RC apprentice Tim Barry and mentor Doug Wallace at Studio 128
It’s funny, It seems like they never really go anywhere…I constantly get emails, I constantly get quick little texts here and there, things that they’ve heard or things that have inspired them, things that they’ve run into during their own either performances or recording or setting something up or at somebody else’s studio, and something that reminded them of myself or a lesson that we had talked about, or whatever the experience is. So they never really go anywhere….I’m impressed with the fact that they don’t punch out, you know what I mean? They’re always on the clock, they’re always moving, they’re always learning, they always got the ear on something, and they’re always willing to share it. I get a text at 2:30 in the morning, just something that happened to whoever, or, “Here, check out this link. How do I get my drums to sound like this,” or “What do you hear in that?” It’s kind of cool. It’s definitely impressive to me.
RRFC: What sorts of mistakes do you see being made by a younger generation of budding engineers as far as etiquette that you would like to see improve?
I see people, especially younger kids, they flounder on how to actually communicate…It’s your job as an engineer, it’s your job as the person in control of the actual project or this whole steamship or train moving forward, to keep things going clearly and cleanly and just as we spoke about during the preproduction meeting, because nobody else is going to keep that sight line in place. When you’re dealing with artists, there’s a lot of creativeness that goes on that can actually steer you in different directions, and my job as an engineer, as a producing engineer, is you need to keep a hand on that and keep reminding them of the vision that we spoke about. If it’s changed, that’s fine, but let everybody know that the change is happening. It’s my job to say, “You’re kind of steering away from what we had talked about, and if that’s what you want to do its fine, but I need to let you that this is kind of off course, and it’s going to cost you more money.” So as somebody who doesn’t talk to anybody and basically texts everybody and talks to everybody through Facebook and Snapchat, those skills that you usually develop through just talking to people through life are not as inherent as they once were.
RRFC: What was it about the format of learning with the Recording Connection that made you want to be a mentor?
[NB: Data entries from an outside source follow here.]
(** X24: the key check of [generateDiagram] and [hasAPIKey] agree.  On a
    world whose key store is that of the settings service, a provider
    without a usable key ([hasAPIKey] false) is refused with the
    missing-key error before anything else happens, and a supported
    provider with one gets a client that holds exactly the key
    [getAPIKey] returns. *)
Theorem key_check_agrees_with_hasAPIKey (P : Platform)
    (request : DiagramGenerationRequest.t) (w : World) (s : SettingsService.State) :
  apiKeys w = SettingsService.keys s →
  (SettingsService.hasAPIKey (DiagramGenerationRequest.provider request) s = false →
   generateDiagram P request w
   = (Throw (JsError ErrorK
               ("API key not found for " +:+ DiagramGenerationRequest.provider request
                +:+ ". Please configure your API key in settings.")), w)) ∧
  (SettingsService.hasAPIKey (DiagramGenerationRequest.provider request) s = true →
   supported (DiagramGenerationRequest.provider request) →
   client_key (DiagramGenerationRequest.provider request) (generateDiagram P request w).2
   = SettingsService.getAPIKey (DiagramGenerationRequest.provider request) s).
Proof.
  intros Hlink. unfold SettingsService.hasAPIKey, SettingsService.getAPIKey.
  rewrite <- Hlink. split.
  - intros Hno. unfold generateDiagram.
    rewrite (bind_run _ _ _ _ _ (getAPIKey_run _ w)).
    destruct (read (apiKeys w) _) as [[k|name]|]; [|done|done]. simpl.
    by destruct (String.eqb k "").
  - intros Hyes Hp.
    destruct (read (apiKeys w) _) as [[k|name]|] eqn:Ek; [| |done].
    + apply generateDiagram_sets_client; [|done].
      rewrite Ek. simpl. by destruct (String.eqb k "").
    + apply generateDiagram_sets_client; [|done]. by rewrite Ek.
Qed.

Lemma key_check_agrees_with_hasAPIKey_witness :
  client_key "groq"
    (generateDiagram (Reference.platform (Normal "{}"))
       (DiagramGenerationRequest.mk "web shop" "groq" None None)
       Reference.world0).2
  = Some (Own "gsk_test").
Proof.
  apply (proj2 (key_check_agrees_with_hasAPIKey (Reference.platform (Normal "{}"))
                  (DiagramGenerationRequest.mk "web shop" "groq" None None)
                  Reference.world0
                  {| SettingsService.keys := {[ "groq" := "gsk_test" ]};
                     SettingsService.preferences := None;
                     SettingsService.stored := None;
                     SettingsService.operations := 0 |}
                  eq_refl)).
  - vm_compute. reflexivity.
  - right. left. reflexivity.
Defined.

(** * Colours *)

Lemma ToInt32_small z : - 2 ^ 31 ≤ z < 2 ^ 31 → Utils.ToInt32 z = z.
Proof. intros H. unfold Utils.ToInt32. rewrite Z.mod_small; lia. Qed.

Lemma shl_small x count :
  0 ≤ count < 32 → 0 ≤ x → x * 2 ^ count < 2 ^ 31 → Utils.shl x count = x * 2 ^ count.
Proof.
  intros Hc Hx Hs. unfold Utils.shl.
  assert (x < 2 ^ 31) by nia.
  rewrite (ToInt32_small x) by lia.
  rewrite Z.mod_small by lia. rewrite Z.shiftl_mul_pow2 by lia.
  apply ToInt32_small. lia.
Qed.

Lemma hex_of_more fuel q d acc :
  0 < q → 0 ≤ d < 16 →
  Utils.hex_of (S fuel) (16 * q + d) acc
  = Utils.hex_of fuel q (String (Utils.hex_digit_of d) acc).
Proof.
  intros Hq Hd. cbn [Utils.hex_of].
  replace ((16 * q + d) mod 16) with d by (Z.div_mod_to_equations; lia).
  replace ((16 * q + d) / 16) with q by (Z.div_mod_to_equations; lia).
  destruct (Z.eqb_spec q 0); [lia | done].
Qed.

Lemma hex_of_last fuel d acc :
  0 ≤ d < 16 → Utils.hex_of (S fuel) d acc = String (Utils.hex_digit_of d) acc.
Proof.
  intros Hd. cbn [Utils.hex_of].
  rewrite Z.mod_small, Z.div_small by lia. done.
Qed.

Lemma hex_value_digit d : 0 ≤ d < 16 → Utils.hex_value (Utils.hex_digit_of d) = Some d.
Proof.
  intros Hd.
  assert (∃ n : nat, (n < 16)%nat ∧ d = Z.of_nat n) as (n & Hn & ->)
    by (exists (Z.to_nat d); lia).
  do 16 (destruct n as [|n]; [reflexivity|]). lia.
Qed.

(** The text of a colour: [#] and two digits per channel. *)
Lemma rgbToHex_digits r1 r0 g1 g0 b1 b0 :
  0 ≤ r1 < 16 → 0 ≤ r0 < 16 → 0 ≤ g1 < 16 → 0 ≤ g0 < 16 → 0 ≤ b1 < 16 → 0 ≤ b0 < 16 →
  Utils.rgbToHex (16 * r1 + r0) (16 * g1 + g0) (16 * b1 + b0)
  = String "#" (String (Utils.hex_digit_of r1) (String (Utils.hex_digit_of r0)
      (String (Utils.hex_digit_of g1) (String (Utils.hex_digit_of g0)
         (String (Utils.hex_digit_of b1) (String (Utils.hex_digit_of b0) "")))))).
Proof.
  intros Hr1 Hr0 Hg1 Hg0 Hb1 Hb0. unfold Utils.rgbToHex.
  rewrite (shl_small 1 24), (shl_small _ 16), (shl_small _ 8) by lia.
  unfold Utils.toString16.
  set (n := 1 * 2 ^ 24 + (16 * r1 + r0) * 2 ^ 16 + (16 * g1 + g0) * 2 ^ 8 + (16 * b1 + b0)).
  assert (2 ^ 24 ≤ n < 2 ^ (24 + 1)) as Hn by (subst n; lia).
  destruct (Z.ltb_spec n 0); [lia|].
  rewrite (Z.log2_unique n 24) by lia.
  change (S (Z.to_nat 24)) with (S (S (S (S (S (S (S 18))))))).
  replace n
    with (16 * (16 * (16 * (16 * (16 * (16 * 1 + r1) + r0) + g1) + g0) + b1) + b0)
    by (subst n; lia).
  do 6 (rewrite hex_of_more by lia).
  rewrite hex_of_last by lia. reflexivity.
Qed.

(** X25: a colour survives the way through its text.  For channels from
    0 to 255 [rgbToHex] writes seven characters, and [hexToRgb] reads the
    three channels back from them. *)
Theorem rgb_round_trip (r g b : Z) :
  0 ≤ r ≤ 255 → 0 ≤ g ≤ 255 → 0 ≤ b ≤ 255 →
  String.length (Utils.rgbToHex r g b) = 7%nat ∧
  Utils.hexToRgb (Utils.rgbToHex r g b) = Some (RGB.mk r g b).
Proof.
  intros Hr Hg Hb.
  rewrite (Z.div_mod r 16), (Z.div_mod g 16), (Z.div_mod b 16) by lia.
  assert (0 ≤ r / 16 < 16 ∧ 0 ≤ r mod 16 < 16) as [??] by (Z.div_mod_to_equations; lia).
  assert (0 ≤ g / 16 < 16 ∧ 0 ≤ g mod 16 < 16) as [??] by (Z.div_mod_to_equations; lia).
  assert (0 ≤ b / 16 < 16 ∧ 0 ≤ b mod 16 < 16) as [??] by (Z.div_mod_to_equations; lia).
  rewrite rgbToHex_digits by done. split; [reflexivity|].
  unfold Utils.hexToRgb. cbn [list_ascii_of_string mapM].
  rewrite !hex_value_digit by done. reflexivity.
Qed.

Lemma rgb_round_trip_witness :
  Utils.rgbToHex 59 130 246 = "#3b82f6" ∧
  Utils.hexToRgb "#3b82f6" = Some (RGB.mk 59 130 246).
Proof.
  assert (Utils.rgbToHex 59 130 246 = "#3b82f6") as Htext by (vm_compute; reflexivity).
  split; [exact Htext|].
  rewrite <- Htext.
  apply (rgb_round_trip 59 130 246); lia.
Defined.

(** * Bounding boxes *)

Lemma elem_of_map {A B} (f : A → B) (l : list A) (v : B) :
  v ∈ map f l ↔ ∃ p, v = f p ∧ p ∈ l.
Proof.
  induction l as [|a l IH]; simpl.
  - split; [by intros ?%elem_of_nil | by intros (p & _ & ?%elem_of_nil)].
  - rewrite elem_of_cons, IH. split.
    + intros [->|(p & -> & Hp)]; [exists a | exists p]; split; try done.
      * apply list_elem_of_here.
      * by apply list_elem_of_further.
    + intros (p & -> & [->|Hp]%elem_of_cons); [by left | right; by exists p].
Qed.

Lemma Math_min_le first rest :
  Utils.Math_min first rest ≤ first ∧ ∀ v, v ∈ rest → Utils.Math_min first rest ≤ v.
Proof.
  unfold Utils.Math_min. induction rest as [|a rest [IH1 IH2]]; simpl.
  - split; [lia | by intros v ?%elem_of_nil].
  - split; [lia|]. intros v [->|Hv]%elem_of_cons; [lia|]. specialize (IH2 v Hv). lia.
Qed.

Lemma Math_max_ge first rest :
  first ≤ Utils.Math_max first rest ∧ ∀ v, v ∈ rest → v ≤ Utils.Math_max first rest.
Proof.
  unfold Utils.Math_max. induction rest as [|a rest [IH1 IH2]]; simpl.
  - split; [lia | by intros v ?%elem_of_nil].
  - split; [lia|]. intros v [->|Hv]%elem_of_cons; [lia|]. specialize (IH2 v Hv). lia.
Qed.

Lemma Math_min_greatest first rest low :
  low ≤ first → (∀ v, v ∈ rest → low ≤ v) → low ≤ Utils.Math_min first rest.
Proof.
  intros Hf. unfold Utils.Math_min. induction rest as [|a rest IH]; simpl; [done|].
  intros Hrest. pose proof (Hrest a (list_elem_of_here _ _)).
  assert (low ≤ foldr Z.min first rest)
    by (apply IH; intros v Hv; apply Hrest; by apply list_elem_of_further).
  lia.
Qed.

Lemma Math_max_least first rest high :
  first ≤ high → (∀ v, v ∈ rest → v ≤ high) → Utils.Math_max first rest ≤ high.
Proof.
  intros Hf. unfold Utils.Math_max. induction rest as [|a rest IH]; simpl; [done|].
  intros Hrest. pose proof (Hrest a (list_elem_of_here _ _)).
  assert (foldr Z.max first rest ≤ high)
    by (apply IH; intros v Hv; apply Hrest; by apply list_elem_of_further).
  lia.
Qed.

Lemma to_double_exact z : - 2 ^ 53 ≤ z ≤ 2 ^ 53 → Utils.to_double z = z.
Proof.
  intros H. unfold Utils.to_double.
  destruct (Z.leb_spec (Z.abs z) (2 ^ 53)); [done | lia].
Qed.

(** Beyond that range a difference is rounded, and the box can miss a
    point: between -1 and 2^53 lie 2^53 + 1 units, which is no double. *)
Example bounding_box_rounds :
  let points := [Point.mk (-1) 0; Point.mk (2 ^ 53) 0] in
  Box.width (Utils.getBoundingBox points) = 2 ^ 53 ∧
  ¬ Utils.inside (Point.mk (2 ^ 53) 0) (Utils.getBoundingBox points).
Proof.
  split; [vm_compute; reflexivity|].
  unfold Utils.inside. vm_compute. intros [[_ H] _]. by apply H.
Qed.

(** X26: for points whose integer coordinates are at most 2^52 in size
    the bounding box is the smallest box around them.  Every point lies in
    it, its width and height are never negative, and any box that holds
    all the points of a list that is not empty holds the bounding box as
    well. *)
Theorem bounding_box_is_smallest (points : list Point.t) :
  (∀ p, p ∈ points → Utils.exact p) →
  let box := Utils.getBoundingBox points in
  (∀ p, p ∈ points → Utils.inside p box) ∧
  0 ≤ Box.width box ∧ 0 ≤ Box.height box ∧
  (∀ other, points ≠ [] → (∀ p, p ∈ points → Utils.inside p other) →
     Box.x other ≤ Box.x box ∧
     Box.x box + Box.width box ≤ Box.x other + Box.width other ∧
     Box.y other ≤ Box.y box ∧
     Box.y box + Box.height box ≤ Box.y other + Box.height other).
Proof.
  intros Hexact. destruct points as [|q qs].
  { cbn. split; [by intros p ?%elem_of_nil | done]. }
  cbn zeta. cbn [Utils.getBoundingBox Box.x Box.y Box.width Box.height].
  assert (∀ (f : Point.t → Z) v, v ∈ map f qs → ∃ p, p ∈ q :: qs ∧ v = f p) as Hback.
  { intros f v (p & -> & Hp)%elem_of_map. exists p.
    split; [by apply list_elem_of_further | done]. }
  pose proof (Hexact q (list_elem_of_here _ _)) as [Hqx Hqy].
  destruct (Math_min_le (Point.x q) (map Point.x qs)) as [Hx1 Hx2].
  destruct (Math_max_ge (Point.x q) (map Point.x qs)) as [Hx3 Hx4].
  destruct (Math_min_le (Point.y q) (map Point.y qs)) as [Hy1 Hy2].
  destruct (Math_max_ge (Point.y q) (map Point.y qs)) as [Hy3 Hy4].
  assert (- 2 ^ 52 ≤ Utils.Math_min (Point.x q) (map Point.x qs)) as Lx.
  { apply Math_min_greatest; [lia|]. intros v (p & Hp & ->)%Hback. apply (Hexact p Hp). }
  assert (Utils.Math_max (Point.x q) (map Point.x qs) ≤ 2 ^ 52) as Ux.
  { apply Math_max_least; [lia|]. intros v (p & Hp & ->)%Hback. apply (Hexact p Hp). }
  assert (- 2 ^ 52 ≤ Utils.Math_min (Point.y q) (map Point.y qs)) as Ly.
  { apply Math_min_greatest; [lia|]. intros v (p & Hp & ->)%Hback. apply (Hexact p Hp). }
  assert (Utils.Math_max (Point.y q) (map Point.y qs) ≤ 2 ^ 52) as Uy.
  { apply Math_max_least; [lia|]. intros v (p & Hp & ->)%Hback. apply (Hexact p Hp). }
  unfold Utils.minus. rewrite !to_double_exact by lia.
  split; [|split; [lia|split; [lia|]]].
  - intros p [->|Hp]%elem_of_cons; unfold Utils.inside; cbn; [lia|].
    pose proof (Hx2 _ (proj2 (elem_of_map Point.x qs _) (ex_intro _ p (conj eq_refl Hp)))).
    pose proof (Hx4 _ (proj2 (elem_of_map Point.x qs _) (ex_intro _ p (conj eq_refl Hp)))).
    pose proof (Hy2 _ (proj2 (elem_of_map Point.y qs _) (ex_intro _ p (conj eq_refl Hp)))).
    pose proof (Hy4 _ (proj2 (elem_of_map Point.y qs _) (ex_intro _ p (conj eq_refl Hp)))).
    lia.
  - intros other _ Hall.
    assert (∀ p, p ∈ q :: qs →
              Box.x other ≤ Point.x p ≤ Box.x other + Box.width other ∧
              Box.y other ≤ Point.y p ≤ Box.y other + Box.height other) as Hin
      by (intros p Hp; apply (Hall p Hp)).
    pose proof (Hin q (list_elem_of_here _ _)) as Hq.
    assert (Box.x other ≤ Utils.Math_min (Point.x q) (map Point.x qs)).
    { apply Math_min_greatest; [lia|]. intros v (p & Hp & ->)%Hback. apply (Hin p Hp). }
    assert (Utils.Math_max (Point.x q) (map Point.x qs) ≤ Box.x other + Box.width other).
    { apply Math_max_least; [lia|]. intros v (p & Hp & ->)%Hback. apply (Hin p Hp). }
    assert (Box.y other ≤ Utils.Math_min (Point.y q) (map Point.y qs)).
    { apply Math_min_greatest; [lia|]. intros v (p & Hp & ->)%Hback. apply (Hin p Hp). }
    assert (Utils.Math_max (Point.y q) (map Point.y qs) ≤ Box.y other + Box.height other).
    { apply Math_max_least; [lia|]. intros v (p & Hp & ->)%Hback. apply (Hin p Hp). }
    lia.
Qed.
The fact that there is a mentorship program, meaning that these kids don’t have to travel across the country in our case, to reap the benefits of acquiring some practical knowledge…The fact that you guys at Recording Connection, take kids and place them in working studios where people are actually doing something hands-on, and they can get some one-on-one information and time, is probably the final package for me.
RRFC: What do you think makes the program a valuable asset not only to the apprentice but also to you as the mentor?
It keeps me grounded in basics, because when you do this type of work every day, just like anything else, you start taking shortcuts, and you got these templates built, and so forth, and you really start forgetting the basics. So every time a new student comes through, you have to kind of put yourself into check and realize, “Okay, I’m kind of missing a couple things here. I forgot to do some gain staging, which I really should be doing instead of spending so much time in post-production. If I just game stage it right from the get-go, I wouldn’t be messing around with this mix now.” Things like that help you keep things in check, because there is a certain flow of doing things, although there’s no right or wrong to any of this, but there are certain guidelines you want to follow that kind of works with your work flow…I have a younger aspiring hip-hop artist who knows the values of knowing the production side of things, up to a 45-year-old who has been around music his whole life and has made CD’s and just really wants to know what the engineer is doing to get the end result. He wants to be part of that. So it really keeps me grounded.